■ WHAT IS REQUIRED ■
Every line from the one that includes "match bs with" to the end of the entries should be written out exactly, with the first and last included.

■ RECORDS PROVIDED ■
....................

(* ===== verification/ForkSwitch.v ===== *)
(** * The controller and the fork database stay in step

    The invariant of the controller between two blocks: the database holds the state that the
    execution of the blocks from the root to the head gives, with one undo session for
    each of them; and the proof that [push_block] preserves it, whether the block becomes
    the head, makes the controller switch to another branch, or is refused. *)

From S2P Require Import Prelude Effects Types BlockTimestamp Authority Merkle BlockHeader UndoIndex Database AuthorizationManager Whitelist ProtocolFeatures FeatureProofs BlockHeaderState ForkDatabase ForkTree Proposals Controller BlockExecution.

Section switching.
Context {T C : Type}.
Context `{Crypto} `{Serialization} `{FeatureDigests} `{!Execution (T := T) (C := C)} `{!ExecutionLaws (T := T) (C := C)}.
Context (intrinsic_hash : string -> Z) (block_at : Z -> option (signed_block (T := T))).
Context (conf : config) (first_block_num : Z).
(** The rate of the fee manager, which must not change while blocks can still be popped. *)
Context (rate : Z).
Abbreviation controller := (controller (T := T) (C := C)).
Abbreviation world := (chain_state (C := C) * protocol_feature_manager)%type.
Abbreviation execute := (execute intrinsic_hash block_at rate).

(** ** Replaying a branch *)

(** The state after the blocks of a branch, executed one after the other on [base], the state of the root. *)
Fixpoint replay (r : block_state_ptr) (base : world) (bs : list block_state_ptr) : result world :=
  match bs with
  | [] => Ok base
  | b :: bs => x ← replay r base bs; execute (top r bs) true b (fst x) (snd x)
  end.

....................

■ RESULT OF THE EXERCISE ■
  match bs with
  | [] => Ok base
  | b :: bs => x ← replay r base bs; execute (top r bs) true b (fst x) (snd x)
  end.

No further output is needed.